De allereerste boeken die ik zag stonden letterlijk op gelijke voet met het sacrale. Op de rechterhelft van de schouw in het huis van mijn grootouders van vaders kant prijkte een imposant kruisbeeld. Daarnaast lag een stapel exemplaren van Sprookjes uit het verre Oosten, een bundeling van verhalen die Lea Smulders had herwerkt voor Standaard Uitgeverij, vertrekkende van mijn oma’s vertalingen uit het Russisch.
Mijn grootmoeder wierp geregeld een blik op die boeken, vooral als er een tante op bezoek kwam die veel rijker getrouwd was dan zij en die niet in een minuscuul huis woonde dat schertsend ‘het mosterdpotje’ werd genoemd. Daarna dwaalden haar ogen soms even af naar de foto’s van haar vijf kinderen op de vensterbank. De boekenstapel of de tastbare oogst van haar intellectuele vermogens symboliseerde het leven dat ze had willen en kunnen leiden, zo zou ik pas veel later begrijpen. De foto’s verwezen naar haar echte bestaan dat haar als de walvis uit het Bijbelverhaal had opgeslokt en weer had uitgespuwd als echtgenote en moeder.
‘Ik ben van de kaft gevallen’, zei mijn oma wel eens, waarna zij een exemplaar van Sprookjes uit het verre Oosten opensloeg en even haar naam ‘Virginia Vanminsel’ aanwees, die pas op pagina 4 stond en dan nog in een beledigend klein lettertype. Tussen het luiers verschonen en aardappels schillen door had zij zichzelf Russisch geleerd. Daardoor had men haar behandeld als amateuristisch vertaalstertje, terwijl de gerenommeerde Lea Smulders op de cover mocht schitteren.

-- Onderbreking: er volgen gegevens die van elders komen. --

Lemma imported_messages_ascend_witness :
  match ImportDialog.convert (clock_text 0%nat) good_record with
  | ImportDialog.Ok (Some c) =>
      StronglySorted Z.le (validTimes (ImportDialog.Conversation.messages c))
  | _ => False
  end.
Proof.
  destruct (ImportDialog.convert (clock_text 0%nat) good_record)
    as [[c|]|] eqn:E.
  - exact (imported_messages_ascend _ _ _ E).
  - vm_compute in E. discriminate.
  - vm_compute in E. discriminate.
Defined.

(* ================================================================== *)
(** * Properties of the ids of tags *)
(* ================================================================== *)

Lemma uint_digits_inj u u' : Js.uint_digits u = Js.uint_digits u' -> u = u'.
Proof.
  revert u'. induction u; intros [] H; simpl in H; try discriminate;
    try reflexivity; injection H as H; f_equal; auto.
Qed.

Lemma decimal_inj z z' : Js.decimal z = Js.decimal z' -> z = z'.
Proof.
  unfold Js.decimal. intros H.
  rewrite <- (DecimalZ.of_to z), <- (DecimalZ.of_to z').
  destruct (Z.to_int z) as [u|u], (Z.to_int z') as [u'|u'].
  - apply uint_digits_inj in H. now subst.
  - destruct u; simpl in H; discriminate.
  - destruct u'; simpl in H; discriminate.
  - injection H as H. apply uint_digits_inj in H. now subst.
Qed.

(** X30. The id of a new tag is made from the clock alone: two tags
    get the same id exactly when they are created at the same reading of
    the clock, whatever their names and colours. The second of two such
    tags cannot be attached to a conversation that carries the first:
    attaching it changes nothing. *)
Theorem tag_ids_follow_the_clock
    (now now' : Z) (name color name' color' : jsstring) :
  let first := Home.handleCreateTag now name color in
  let second := Home.handleCreateTag now' name' color' in
  (ConversationTag.id first = ConversationTag.id second <-> now = now')
  /\ (now = now' ->
      forall convId conv,
        Home.addTag convId second (Home.addTag convId first conv)
        = Home.addTag convId first conv)
  /\ (now <> now' ->
      forall conv,
        Conversation.tags conv = [] ->
        Conversation.tags
          (Home.addTag (Conversation.id conv) second
             (Home.addTag (Conversation.id conv) first conv))
        = [first; second]).
Proof.
  intros first second.
  assert (I : ConversationTag.id first = ConversationTag.id second <-> now = now').
  { unfold first, second, Home.handleCreateTag. cbn [ConversationTag.id]. split.
    - intros H. apply app_inv_head in H. now apply decimal_inj.
    - now intros ->. }
  split; [exact I|]. split.
  - intros E convId conv. clear I. subst now'.
    unfold Home.addTag at 1. rewrite addTag_id.
    destruct (Js.eqb (Conversation.id conv) convId) eqn:C; [|reflexivity].
    cbn [negb]. rewrite addTag_tags, C. cbn [andb].
    change (ConversationTag.id second) with (ConversationTag.id first).
    destruct (existsb _ (Conversation.tags conv)) eqn:X; cbn [negb].
    + now rewrite X.
    + rewrite existsb_app. simpl. rewrite eqb_refl, orb_true_r.
      reflexivity.
  - intros N conv Hnone.
    rewrite addTag_tags, addTag_id, eqb_refl, addTag_tags, eqb_refl, Hnone.
    cbn [existsb negb andb app orb].
    destruct (Js.eqb (ConversationTag.id first) (ConversationTag.id second)) eqn:E.
    + apply eqb_eq, I in E. contradiction.
    + reflexivity.
Qed.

Was dat de reden waarom Sprookjes uit het verre Oosten meestal letterlijk een gesloten boek bleef voor haar kleinkinderen? Uiterst sporadisch las zij eruit voor. En als dat al gebeurde bleef de betovering uit. Die vond wél plaats wanneer ze ons voorlas uit bijvoorbeeld Astrid Lindgrens Karlsson van het dak. Je hoorde als kind vooral onrust in haar stem wanneer ze een van die sprookjes trachtte te brengen, alsof ze zich bij elke zin van Lea Smulders probeerde te herinneren in welke mate die afweek van haar oorspronkelijke vertaling. Juist omdat zij Sprookjes uit het verre Oosten maar niet vlot kreeg voorgelezen, zal het altijd mijn oerboek blijven. Door de prille gewaarwording van de hoeveelheid emoties die aan bedrukt papier kunnen kleven, en het daarbij horende, bevreemdende besef dat boeken slechts schijnvoorwerpen zijn. Ze bleken dan wel even optilbaar en beschadigbaar, net als pakweg dozen en schoenen, maar toch behoorden ze tot een veel fascinerender oord dan het dingenrijk, zoveel was zeker.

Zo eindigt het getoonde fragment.